Ateroskleroz

Damar sertleşmesi olarak bilinen ateroskleroz, atardamar duvarının normalinden daha kalın ve sert hale gelmesidir. İlaç veya cerrahi yöntem ile tedavi uygulanır.

Ateroskleroz Nedir?

Kalpten çıkıp vücuda oksijenden ve besinden zengin kanı taşıyan damarlara arter (atardamar) denir. Bu damarların duvarının daha kalın ve sert hale gelmesine arterioskleroz denir. Hastalığın diğer adı damar sertliği ya da sertleşmesidir. Ateroskleroz, arteriosklerozun bir türüdür. Ateroskleroz arter duvarında yağ, kolesterol ve diğer maddelerin birikmesine denir. Biriken kolesterolü temizlemek amacıyla vücut savunma sistemi bölgeye beyaz kan hücrelerini gönderir. Ancak bazen bu kan hücreleri de bölgeye yapışarak orada birikir.

Bu maddelerin birikmesiyle damarlarda plak oluşur. Bu plaklar damarları daraltarak vücuda giden kan akımını kısmen ya da tamamen önleyebilir. Biriken bu plaklar bulundukları yerlerden koparak ilerideki damarları da tıkayabilir. Plaklar bazı durumlarda açılır. Açılan bölgeye pıhtı oluşumuna yol açan trombositler gelir ve kan pıhtıları oluşturur.
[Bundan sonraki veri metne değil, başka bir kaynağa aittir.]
Fixpoint next_loop (attempts : nat) (z : Location) (cs : cronSchedule) (u : Z) : option Z :=
  match attempts with
  | O => None
  | S attempts =>
      let current := civil_at z u in
      if negb (matches (fmonth cs) (month current)) then next_loop attempts z cs (to_month z u)
      else if negb (day_ok cs current) then next_loop attempts z cs (to_day z u)
      else if negb (matches (fhour cs) (hour current)) then next_loop attempts z cs (to_hour z u)
      else if negb (matches (fminute cs) (minute current)) then next_loop attempts z cs (u + 1)
      else Some u
  end.

Definition maxAttempts : Z := 365 * 24 * 60.

(** [from] is the minute the given time is truncated to. *)
Definition next (z : Location) (cs : cronSchedule) (from : Z) : option Z :=
  next_loop (Z.to_nat maxAttempts) z cs (from + 1).

(** ** Parsing *)

Inductive cron_error : Type :=
| FieldCount (n : nat)
| InvalidStepFormat
| InvalidStepValue
| StepNotPositive
| InvalidRangeFormat
| InvalidRangeBound
| RangeOutOfBounds
| InvalidValue
| ValueOutOfBounds.

Definition is_digit (b : Z) : bool := (48 <=? b) && (b <=? 57).

Fixpoint digits (acc : Z) (l : list Z) : Z :=
  match l with
  | [] => acc
  | b :: l => if is_digit b then digits (acc * 10 + (b - 48)) l else acc
  end.

(** [fmt.Sscanf(s, "%d", &v)] on a string without white space: an optional sign,
    at least one digit, the number must fit an int64; what follows is ignored. *)
Definition Sscanf_d (s : list Z) : option Z :=
  let '(neg, l) := match s with
                   | 45 :: l => (true, l)
                   | 43 :: l => (false, l)
                   | _ => (false, s)
                   end in
  match l with
  | b :: _ =>
      if is_digit b then
        let v := if neg : bool then - digits 0 l else digits 0 l in
        if (min_i64 <=? v) && (v <=? max_i64) then Some v else None
      else None
  | [] => None
  end.

(** [for i := start; i <= last; i += step] with the sum in an int64.  The bounds
    are below 60, so a loop whose sum does not overflow ends within the fuel
    ([step_loop_spec]); after an overflow the loop of the code goes on below the
    bound far beyond the fuel. *)
Fixpoint step_loop (fuel : nat) (i last step : Z) (acc : gset Z) : gset Z :=
  match fuel with
  | O => acc
  | S fuel => if i <=? last then step_loop fuel (i +i64 step) last step ({[i]} ∪ acc) else acc
  end.

Definition loop_fuel : nat := 128.

Definition contains (b : Z) (s : list Z) : bool := bool_decide (b ∈ s).

Definition out_of_range (start stop min max : Z) : bool :=
  (start <? min) || (max <? start) || (stop <? min) || (max <? stop) || (stop <? start).

(** A range such as 1-5, for both places that read one. *)
Definition parse_range (s : list Z) (min max : Z) : (Z * Z) + cron_error :=
  match split_on 45 s with
  | [a; b] =>
      match Sscanf_d a with
      | None => inr InvalidRangeBound
      | Some start =>
          match Sscanf_d b with
          | None => inr InvalidRangeBound
          | Some stop => if out_of_range start stop min max then inr RangeOutOfBounds else inl (start, stop)
          end
      end
  | _ => inr InvalidRangeFormat
  end.

(** The list form; the pieces have no white space to trim. *)
Fixpoint parse_list (parts : list (list Z)) (min max : Z) (acc : gset Z) : gset Z + cron_error :=
  match parts with
  | [] => inl acc
  | p :: parts =>
      match Sscanf_d p with
      | None => inr InvalidValue
      | Some v => if (v <? min) || (max <? v) then inr ValueOutOfBounds
                  else parse_list parts min max ({[v]} ∪ acc)
      end
  end.

Definition parseField (field : list Z) (min max : Z) : cronField + cron_error :=
  if bool_decide (field = lit "*") then inl (mkField ∅ true)
  else if contains 47 field then
    match split_on 47 field with
    | [rangePart; stepPart] =>
        match Sscanf_d stepPart with
        | None => inr InvalidStepValue
        | Some step =>
            if step <=? 0 then inr StepNotPositive
            else if bool_decide (rangePart = lit "*") then inl (mkField (step_loop loop_fuel min max step ∅) false)
            else if contains 45 rangePart then
              match parse_range rangePart min max with
              | inl (start, stop) => inl (mkField (step_loop loop_fuel start stop step ∅) false)
              | inr e => inr e
              end
            else
              match Sscanf_d rangePart with
              | None => inr InvalidValue
              | Some start =>
                  if (start <? min) || (max <? start) then inr ValueOutOfBounds
                  else inl (mkField (step_loop loop_fuel start max step ∅) false)
              end
        end
    | _ => inr InvalidStepFormat
    end
  else if contains 45 field then
    match parse_range field min max with
    | inl (start, stop) => inl (mkField (step_loop loop_fuel start stop 1 ∅) false)
    | inr e => inr e
    end
  else if contains 44 field then
    match parse_list (split_on 44 field) min max ∅ with
    | inl vs => inl (mkField vs false)
    | inr e => inr e
    end
  else
    match Sscanf_d field with
    | None => inr InvalidValue
    | Some v => if (v <? min) || (max <? v) then inr ValueOutOfBounds else inl (mkField {[v]} false)
    end.

Definition parseCron (expression : list Z) : cronSchedule + cron_error :=
  match Fields expression with
  | [p0; p1; p2; p3; p4] =>
      match parseField p0 0 59 with inr e => inr e | inl mi =>
      match parseField p1 0 23 with inr e => inr e | inl ho =>
      match parseField p2 1 31 with inr e => inr e | inl da =>
      match parseField p3 1 12 with inr e => inr e | inl mo =>
      match parseField p4 0 7 with inr e => inr e | inl we =>
        inl (mkSchedule mi ho da mo we)
      end end end end end
  | parts => inr (FieldCount (length parts))
  end.

(** ** Calendar arithmetic *)

Lemma days_in_range y m : 28 <= days_in y m <= 31.
Proof. unfold days_in. repeat case_match; lia. Qed.

Lemma days_before_month_1 y : days_before_month y 1 = 0.
Proof. done. Qed.

Lemma days_before_month_succ y m :
  1 <= m -> days_before_month y (m + 1) = days_before_month y m + days_in y m.
Proof.
  intros Hm. unfold days_before_month. replace (Z.to_nat (m + 1 - 1)) with (Z.to_nat (m - 1) + 1)%nat by lia.
  rewrite seq_app, map_app, sumZ_app. cbn [seq map]. unfold sumZ at 2. cbn [foldr].
  replace (Z.of_nat (1 + Z.to_nat (m - 1))) with m by lia. lia.
Qed.

Lemma days_before_month_mono y m m' : 1 <= m <= m' -> days_before_month y m <= days_before_month y m'.
Proof.
  intros [Hm Hle]. replace m' with (m + Z.of_nat (Z.to_nat (m' - m))) by lia.
  induction (Z.to_nat (m' - m)) as [|k IH]; [rewrite Z.add_0_r; lia|].
  replace (m + Z.of_nat (S k)) with (m + Z.of_nat k + 1) by lia.
  rewrite days_before_month_succ by lia. pose proof (days_in_range y (m + Z.of_nat k)). lia.
Qed.

Lemma days_before_month_nonneg y m : 1 <= m -> 0 <= days_before_month y m.
Proof. intros Hm. pose proof (days_before_month_mono y 1 m). rewrite days_before_month_1 in *. lia. Qed.

(** A year is the sum of its months. *)
Lemma days_before_year_succ y : days_before_year (y + 1) = days_before_year y + days_before_month y 13.
Proof.
  unfold days_before_year. change (days_before_month y 13) with
    (31 + (days_in y 2 + (31 + (30 + (31 + (30 + (31 + (31 + (30 + (31 + (30 + (31 + 0)))))))))))).
  unfold days_in, leap. cbn [Z.eqb]. replace (y + 1 - 1) with y by lia.
  destruct (Z.eqb_spec (y mod 4) 0), (Z.eqb_spec (y mod 100) 0), (Z.eqb_spec (y mod 400) 0); cbn [andb orb negb Pos.eqb];
    Z.div_mod_to_equations; lia.
Qed.

Lemma days_before_year_mono y y' : y <= y' -> days_before_year y <= days_before_year y'.
Proof.
  intros Hle. replace y' with (y + Z.of_nat (Z.to_nat (y' - y))) by lia.
  induction (Z.to_nat (y' - y)) as [|k IH]; [rewrite Z.add_0_r; lia|].
  replace (y + Z.of_nat (S k)) with (y + Z.of_nat k + 1) by lia.
  rewrite days_before_year_succ. pose proof (days_before_month_nonneg (y + Z.of_nat k) 13). lia.
Qed.

(** Where the month of a time ends. *)
Definition month_base (c : civil) : Z := days_before_year (year c) + days_before_month (year c) (month c).

Lemma minutes_eq c : minutes c = ((month_base c + day c) * 24 + hour c) * 60 + minute c.
Proof. reflexivity. Qed.

Lemma next_month_minutes c :
  valid c -> minutes (next_month c) = (month_base c + days_in (year c) (month c) + 1) * 1440.
Proof.
  intros (_ & Hm & _). unfold next_month. rewrite minutes_eq. unfold month_base.
  destruct (Z.eqb_spec (month c) 12) as [E|E]; cbn [year month day hour minute].
  - rewrite days_before_year_succ, days_before_month_1, E.
    replace 13 with (12 + 1) by lia. rewrite days_before_month_succ by lia. lia.
  - rewrite days_before_month_succ by lia. lia.
Qed.

Lemma minutes_in_month c :
  valid c -> (month_base c + 1) * 1440 <= minutes c < minutes (next_month c).
Proof.
  intros Hv. rewrite next_month_minutes by done. destruct Hv as (_ & _ & Hd & Hh & Hmi). rewrite minutes_eq. lia.
Qed.

(** A later month begins after the end of this one. *)
Lemma later_month c c' :
  valid c -> valid c' -> year c < year c' \/ (year c = year c' /\ month c < month c') ->
  minutes (next_month c) <= (month_base c' + 1) * 1440.
Proof.
  intros Hc Hc' Hlt. rewrite next_month_minutes by done. destruct Hc as (_ & Hm & _), Hc' as (_ & Hm' & _).
  unfold month_base. destruct Hlt as [Hy|[Hy Hmm]].
  - pose proof (days_before_year_mono (year c + 1) (year c') ltac:(lia)) as H1. rewrite days_before_year_succ in H1.
    pose proof (days_before_month_mono (year c) (month c + 1) 13 ltac:(lia)) as H2. rewrite days_before_month_succ in H2 by lia.
    pose proof (days_before_month_nonneg (year c') (month c') ltac:(lia)). lia.
  - rewrite <- Hy. pose proof (days_before_month_mono (year c) (month c + 1) (month c') ltac:(lia)) as H2.
    rewrite days_before_month_succ in H2 by lia. lia.
Qed.

Lemma same_month c c' :
  valid c -> valid c' -> minutes c <= minutes c' < minutes (next_month c) -> year c' = year c /\ month c' = month c.
Proof.
  intros Hc Hc' Hb. pose proof (minutes_in_month c Hc). pose proof (minutes_in_month c' Hc').
  assert (~ (year c < year c' \/ (year c = year c' /\ month c < month c'))) as H1
    by (intros Hlt; pose proof (later_month c c' Hc Hc' Hlt); lia).
  assert (~ (year c' < year c \/ (year c' = year c /\ month c' < month c))) as H2
    by (intros Hlt; pose proof (later_month c' c Hc' Hc Hlt); lia).
  lia.
Qed.

Lemma next_month_valid c : valid c -> valid (next_month c).
Proof.
  intros (Hy & Hm & _). unfold next_month. destruct (Z.eqb_spec (month c) 12); unfold valid; cbn.
  - pose proof (days_in_range (year c + 1) 1). lia.
  - pose proof (days_in_range (year c) (month c + 1)). lia.
Qed.

Lemma next_day_spec c :
  valid c -> valid (next_day c) /\ minutes (next_day c) = (month_base c + day c + 1) * 1440.
Proof.
  intros Hc. unfold next_day. destruct (Z.eqb_spec (day c) (days_in (year c) (month c))) as [E|E].
  - split; [by apply next_month_valid|]. rewrite next_month_minutes by done. lia.
  - destruct Hc as (Hy & Hm & Hd & _). split; [unfold valid; cbn; lia|]. rewrite minutes_eq. unfold month_base. cbn. lia.
Qed.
Bu pıhtılar arterleri kapatarak inme ve kalp krizi gibi çok önemli hayati problemlere yol açabilir.

Ateroskleroz Belirtileri Nelerdir?

Genellikle bir ateroskleroz vakası ciddi durumlara gelene kadar belirti vermez. Plaklar damarları tıkayarak inme, kalp krizi gibi önemli hastalıklara yol açtığı zaman anlaşılır. Ancak bazen tıkanan ya da kan akımının azaldığı damarlara göre bazı belirtiler görülebilir. Bunlar:

  • Karotis Arterler: Karotis atardamarları beyine kan akımı ile oksijen taşınmasını sağlayan damarlardır. Plakların bu damarları daraltması ya da tıkaması ile şu belirtiler görülebilir:
    • Hızlı, ani kilo verme
    • Nefes almada sıkıntılar
    • Baş dönmesi, denge sorunları, yürümede sıkıntı, açıklanamayan düşmeler
    • Bilinç kaybı
    • Vücudun daha çok tek tarafında görülen felç (hareket ettirememe) 
    • Yüzde, kollarda, bacaklarda uyuşmalar
    • Aniden ortaya çıkan ve çok şiddetli baş ağrısı
    • Gözün birinde ya da her ikisinde görmede sıkıntılar
  • Koroner Aterler: Koroner atardamarlar kalbin kendi dokusunu besleyen damarlardır. Plaklar aracılığıyla bu damarlar daralır ya da tıkanırsa buna iskemik kalp hastalığı denir. Bu durumda en sık gözlenen belirti anjinadır. Anjina kalp kasının oksijensiz kalması sonucu ortaya çıkan göğüs ağrısı ve göğüs sıkışmasıdır. Bu ağrı egzersizle, yorucu hareketlerle daha da artar ve dinlenmeyle geçer. Bu ağrı stres ile de tetiklenebilir. Belirtileri şu şekilde sıralayabiliriz.
    • Anjina (göğüs ağrısı ve sıkışma hissi)
    • Çenede, kollarda, boyun çevresinde, omuzlarda ağrı
    • Kusma
    • Öksürme
    • Aşırı kaygı
    • Yorgunluk ve baygınlık hissi
  • Renal Arterler: Renal atardamarlar böbreğe kan götüren atardamarlardır. Bu damarlarda kan akımının azalması sonucu uzun dönemde kronik böbrek hastalığı adı verilen hastalık meydana gelebilir. Bu hastalık böbreklerin fonksiyon kaybına yol açar. Erken dönemde çok belirti vermez. Hastalık ilerledikçe şu belirtiler ortaya çıkar:

Ateroskleroz Nedenleri Nelerdir?

Damar sertleşmesi ya da sertliği olarak da bilinen bu hastalığa yol açabilecek birçok etken vardır. Genellikle tek bir nedenden söz edilemez. Aterosklerozun nedeni tam olarak bilinmemektedir. Ancak yaşlanmayla birlikte ortaya çıktığı bilinmektedir. 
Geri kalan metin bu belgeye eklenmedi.